= RECORD EXTRACTS =

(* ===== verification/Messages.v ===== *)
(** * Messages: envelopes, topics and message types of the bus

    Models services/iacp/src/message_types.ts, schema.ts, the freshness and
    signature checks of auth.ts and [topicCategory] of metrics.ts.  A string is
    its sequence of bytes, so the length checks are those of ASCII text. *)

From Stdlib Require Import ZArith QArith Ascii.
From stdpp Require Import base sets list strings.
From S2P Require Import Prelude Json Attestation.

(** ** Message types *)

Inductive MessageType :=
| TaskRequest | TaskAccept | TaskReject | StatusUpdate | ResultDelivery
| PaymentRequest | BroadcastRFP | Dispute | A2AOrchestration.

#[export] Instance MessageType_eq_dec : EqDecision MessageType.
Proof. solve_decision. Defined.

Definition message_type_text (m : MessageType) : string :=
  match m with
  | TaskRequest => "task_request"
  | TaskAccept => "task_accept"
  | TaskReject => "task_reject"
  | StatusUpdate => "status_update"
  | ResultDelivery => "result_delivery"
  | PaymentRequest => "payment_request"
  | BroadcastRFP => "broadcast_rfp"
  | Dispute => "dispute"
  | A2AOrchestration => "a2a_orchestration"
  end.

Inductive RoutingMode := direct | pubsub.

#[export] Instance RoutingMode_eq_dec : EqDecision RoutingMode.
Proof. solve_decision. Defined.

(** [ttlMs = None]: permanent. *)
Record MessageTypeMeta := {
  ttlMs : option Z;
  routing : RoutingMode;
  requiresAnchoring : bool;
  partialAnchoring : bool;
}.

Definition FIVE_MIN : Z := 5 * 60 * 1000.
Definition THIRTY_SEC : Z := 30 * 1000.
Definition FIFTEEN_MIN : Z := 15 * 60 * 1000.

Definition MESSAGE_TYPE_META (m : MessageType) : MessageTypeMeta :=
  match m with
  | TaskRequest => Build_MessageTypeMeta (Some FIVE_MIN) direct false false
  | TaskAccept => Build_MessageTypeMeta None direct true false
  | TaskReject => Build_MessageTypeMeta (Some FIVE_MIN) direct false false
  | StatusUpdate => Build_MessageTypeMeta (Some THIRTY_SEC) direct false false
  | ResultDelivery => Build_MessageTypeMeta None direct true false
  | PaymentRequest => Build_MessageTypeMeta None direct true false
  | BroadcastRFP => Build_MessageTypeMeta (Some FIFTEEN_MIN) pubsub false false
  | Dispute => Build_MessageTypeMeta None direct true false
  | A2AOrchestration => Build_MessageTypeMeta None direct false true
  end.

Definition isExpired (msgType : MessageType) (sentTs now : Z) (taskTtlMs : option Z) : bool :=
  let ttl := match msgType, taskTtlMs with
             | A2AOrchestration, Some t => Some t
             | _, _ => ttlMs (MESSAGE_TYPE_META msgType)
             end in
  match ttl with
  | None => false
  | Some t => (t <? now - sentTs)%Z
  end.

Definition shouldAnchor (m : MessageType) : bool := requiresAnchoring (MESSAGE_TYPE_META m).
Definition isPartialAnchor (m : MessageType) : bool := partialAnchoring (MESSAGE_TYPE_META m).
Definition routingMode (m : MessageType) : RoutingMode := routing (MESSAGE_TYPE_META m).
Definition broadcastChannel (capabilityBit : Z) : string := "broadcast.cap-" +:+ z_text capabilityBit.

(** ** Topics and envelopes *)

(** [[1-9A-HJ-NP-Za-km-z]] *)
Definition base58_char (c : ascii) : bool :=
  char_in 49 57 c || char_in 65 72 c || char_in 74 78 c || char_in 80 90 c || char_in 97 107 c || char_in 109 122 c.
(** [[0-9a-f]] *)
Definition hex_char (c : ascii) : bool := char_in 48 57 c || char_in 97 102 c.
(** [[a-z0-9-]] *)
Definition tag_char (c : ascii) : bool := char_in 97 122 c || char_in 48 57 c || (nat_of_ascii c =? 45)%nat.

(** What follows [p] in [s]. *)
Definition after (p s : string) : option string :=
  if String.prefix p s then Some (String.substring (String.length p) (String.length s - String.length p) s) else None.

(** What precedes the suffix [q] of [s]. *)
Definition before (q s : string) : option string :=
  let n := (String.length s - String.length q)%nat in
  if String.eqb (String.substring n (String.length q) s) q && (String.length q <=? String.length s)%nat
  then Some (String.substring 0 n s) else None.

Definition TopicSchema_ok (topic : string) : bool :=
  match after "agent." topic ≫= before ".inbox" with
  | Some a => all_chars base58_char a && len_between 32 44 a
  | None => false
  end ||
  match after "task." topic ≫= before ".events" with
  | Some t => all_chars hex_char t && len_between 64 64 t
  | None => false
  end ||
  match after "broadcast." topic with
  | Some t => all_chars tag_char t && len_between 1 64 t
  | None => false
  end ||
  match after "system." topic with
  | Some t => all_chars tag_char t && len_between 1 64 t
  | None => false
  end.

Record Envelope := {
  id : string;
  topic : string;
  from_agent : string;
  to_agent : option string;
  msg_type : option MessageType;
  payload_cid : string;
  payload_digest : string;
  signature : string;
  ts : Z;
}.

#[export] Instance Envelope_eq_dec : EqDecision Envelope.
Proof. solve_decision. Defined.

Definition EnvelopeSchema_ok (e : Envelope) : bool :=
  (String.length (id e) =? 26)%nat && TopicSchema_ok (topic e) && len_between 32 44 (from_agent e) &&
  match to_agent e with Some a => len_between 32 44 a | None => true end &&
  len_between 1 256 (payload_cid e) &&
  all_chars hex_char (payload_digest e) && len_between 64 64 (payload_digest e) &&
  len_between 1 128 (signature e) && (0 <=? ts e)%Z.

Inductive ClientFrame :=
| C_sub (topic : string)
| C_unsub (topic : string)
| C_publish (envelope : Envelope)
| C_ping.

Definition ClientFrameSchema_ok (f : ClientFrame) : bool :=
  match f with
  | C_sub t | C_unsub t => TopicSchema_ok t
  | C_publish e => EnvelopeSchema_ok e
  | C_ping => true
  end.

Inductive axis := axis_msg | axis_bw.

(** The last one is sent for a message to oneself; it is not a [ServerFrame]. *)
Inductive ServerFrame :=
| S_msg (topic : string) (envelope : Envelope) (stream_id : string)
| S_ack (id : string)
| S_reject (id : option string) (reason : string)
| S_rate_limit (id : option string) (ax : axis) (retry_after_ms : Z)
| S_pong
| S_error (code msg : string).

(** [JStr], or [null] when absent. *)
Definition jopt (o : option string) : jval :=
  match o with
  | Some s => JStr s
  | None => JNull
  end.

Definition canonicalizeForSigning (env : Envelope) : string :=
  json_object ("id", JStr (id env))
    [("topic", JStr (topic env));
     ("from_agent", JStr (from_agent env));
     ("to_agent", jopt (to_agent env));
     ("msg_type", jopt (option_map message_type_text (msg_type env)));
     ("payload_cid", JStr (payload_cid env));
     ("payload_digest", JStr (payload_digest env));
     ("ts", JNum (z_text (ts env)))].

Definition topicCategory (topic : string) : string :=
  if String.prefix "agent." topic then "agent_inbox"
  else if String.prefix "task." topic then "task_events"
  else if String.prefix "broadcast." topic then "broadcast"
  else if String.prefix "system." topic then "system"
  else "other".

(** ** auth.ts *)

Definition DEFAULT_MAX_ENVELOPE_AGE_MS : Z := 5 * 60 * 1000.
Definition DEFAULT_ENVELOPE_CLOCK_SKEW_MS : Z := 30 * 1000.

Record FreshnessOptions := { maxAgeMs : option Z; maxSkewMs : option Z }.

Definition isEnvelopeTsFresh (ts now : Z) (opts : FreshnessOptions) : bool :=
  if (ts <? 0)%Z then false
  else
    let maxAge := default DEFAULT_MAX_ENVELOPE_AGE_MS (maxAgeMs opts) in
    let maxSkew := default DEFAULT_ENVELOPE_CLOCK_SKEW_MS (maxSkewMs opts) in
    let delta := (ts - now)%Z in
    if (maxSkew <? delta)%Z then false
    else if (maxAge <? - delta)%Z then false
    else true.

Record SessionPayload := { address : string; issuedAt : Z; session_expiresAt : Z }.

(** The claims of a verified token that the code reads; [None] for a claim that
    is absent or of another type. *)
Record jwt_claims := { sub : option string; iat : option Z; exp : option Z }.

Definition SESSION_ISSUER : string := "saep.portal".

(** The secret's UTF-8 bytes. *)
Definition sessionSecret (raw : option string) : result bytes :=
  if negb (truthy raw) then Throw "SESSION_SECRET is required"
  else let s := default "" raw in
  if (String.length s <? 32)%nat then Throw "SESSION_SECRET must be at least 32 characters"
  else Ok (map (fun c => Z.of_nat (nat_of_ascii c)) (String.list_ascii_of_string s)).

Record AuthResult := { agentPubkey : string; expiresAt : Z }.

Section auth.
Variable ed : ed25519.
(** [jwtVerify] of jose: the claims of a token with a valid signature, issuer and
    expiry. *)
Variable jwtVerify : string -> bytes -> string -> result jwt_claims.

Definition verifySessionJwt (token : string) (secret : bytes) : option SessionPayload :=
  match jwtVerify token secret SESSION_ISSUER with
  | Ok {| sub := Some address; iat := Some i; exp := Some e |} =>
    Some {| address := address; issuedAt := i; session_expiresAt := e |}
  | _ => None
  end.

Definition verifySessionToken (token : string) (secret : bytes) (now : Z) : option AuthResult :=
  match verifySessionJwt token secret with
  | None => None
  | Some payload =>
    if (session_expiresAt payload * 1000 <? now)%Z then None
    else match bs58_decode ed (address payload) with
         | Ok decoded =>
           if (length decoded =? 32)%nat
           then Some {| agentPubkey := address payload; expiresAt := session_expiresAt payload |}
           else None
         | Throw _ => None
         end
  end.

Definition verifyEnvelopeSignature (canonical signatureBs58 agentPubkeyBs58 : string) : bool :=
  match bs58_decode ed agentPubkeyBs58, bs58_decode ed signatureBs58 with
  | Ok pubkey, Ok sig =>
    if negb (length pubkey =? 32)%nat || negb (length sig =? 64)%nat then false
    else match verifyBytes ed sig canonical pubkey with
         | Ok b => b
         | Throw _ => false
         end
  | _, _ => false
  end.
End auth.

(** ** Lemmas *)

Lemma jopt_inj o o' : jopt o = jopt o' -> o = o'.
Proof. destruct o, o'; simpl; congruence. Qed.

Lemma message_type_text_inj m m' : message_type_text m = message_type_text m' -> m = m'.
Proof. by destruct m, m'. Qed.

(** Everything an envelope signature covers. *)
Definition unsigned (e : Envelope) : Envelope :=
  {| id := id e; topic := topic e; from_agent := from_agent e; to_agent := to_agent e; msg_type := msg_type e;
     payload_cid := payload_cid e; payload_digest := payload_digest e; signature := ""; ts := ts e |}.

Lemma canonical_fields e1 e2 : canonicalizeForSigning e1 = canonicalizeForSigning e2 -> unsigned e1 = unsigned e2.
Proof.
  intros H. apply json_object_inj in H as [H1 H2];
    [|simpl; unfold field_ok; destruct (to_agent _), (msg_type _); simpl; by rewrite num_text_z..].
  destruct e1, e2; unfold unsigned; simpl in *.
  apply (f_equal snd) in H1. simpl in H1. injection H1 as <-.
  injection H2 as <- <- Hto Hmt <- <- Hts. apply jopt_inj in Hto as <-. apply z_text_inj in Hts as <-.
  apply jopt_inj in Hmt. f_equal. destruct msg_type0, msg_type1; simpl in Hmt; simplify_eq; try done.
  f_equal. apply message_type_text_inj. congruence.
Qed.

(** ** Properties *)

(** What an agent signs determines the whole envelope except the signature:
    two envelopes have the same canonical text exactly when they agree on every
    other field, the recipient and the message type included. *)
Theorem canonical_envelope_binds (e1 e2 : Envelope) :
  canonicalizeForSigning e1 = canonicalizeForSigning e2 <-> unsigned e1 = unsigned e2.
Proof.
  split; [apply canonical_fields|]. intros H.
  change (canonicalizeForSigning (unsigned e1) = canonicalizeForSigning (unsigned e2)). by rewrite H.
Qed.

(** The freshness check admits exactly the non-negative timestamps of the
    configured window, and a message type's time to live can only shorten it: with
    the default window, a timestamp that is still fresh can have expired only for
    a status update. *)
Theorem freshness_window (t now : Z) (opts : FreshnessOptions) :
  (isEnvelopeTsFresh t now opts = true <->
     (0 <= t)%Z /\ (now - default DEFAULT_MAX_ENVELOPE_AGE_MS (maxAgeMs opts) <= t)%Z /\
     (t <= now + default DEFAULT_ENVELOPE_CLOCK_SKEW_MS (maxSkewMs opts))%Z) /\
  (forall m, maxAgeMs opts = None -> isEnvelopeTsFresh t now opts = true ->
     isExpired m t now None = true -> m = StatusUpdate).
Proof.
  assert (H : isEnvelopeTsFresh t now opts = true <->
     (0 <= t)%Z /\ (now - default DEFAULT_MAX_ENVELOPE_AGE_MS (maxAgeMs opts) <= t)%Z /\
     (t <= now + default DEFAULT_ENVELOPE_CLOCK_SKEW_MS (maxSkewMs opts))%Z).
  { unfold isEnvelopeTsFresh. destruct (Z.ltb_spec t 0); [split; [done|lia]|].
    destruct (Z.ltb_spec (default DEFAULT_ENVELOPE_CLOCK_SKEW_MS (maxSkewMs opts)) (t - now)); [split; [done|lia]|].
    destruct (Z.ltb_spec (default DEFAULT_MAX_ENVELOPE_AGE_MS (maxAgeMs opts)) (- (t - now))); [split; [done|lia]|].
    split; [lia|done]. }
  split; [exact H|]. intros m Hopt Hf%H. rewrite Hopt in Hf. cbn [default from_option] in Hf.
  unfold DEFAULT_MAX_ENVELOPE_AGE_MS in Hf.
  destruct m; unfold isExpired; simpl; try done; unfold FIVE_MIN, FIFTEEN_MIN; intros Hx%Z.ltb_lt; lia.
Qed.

= WHAT IS BEING ASKED =
Report all lines above with "direct".

= EXERCISE RESULT =
Inductive RoutingMode := direct | pubsub.
  | TaskRequest => Build_MessageTypeMeta (Some FIVE_MIN) direct false false
  | TaskAccept => Build_MessageTypeMeta None direct true false
  | TaskReject => Build_MessageTypeMeta (Some FIVE_MIN) direct false false
  | StatusUpdate => Build_MessageTypeMeta (Some THIRTY_SEC) direct false false
  | ResultDelivery => Build_MessageTypeMeta None direct true false
  | PaymentRequest => Build_MessageTypeMeta None direct true false
  | Dispute => Build_MessageTypeMeta None direct true false
  | A2AOrchestration => Build_MessageTypeMeta None direct false true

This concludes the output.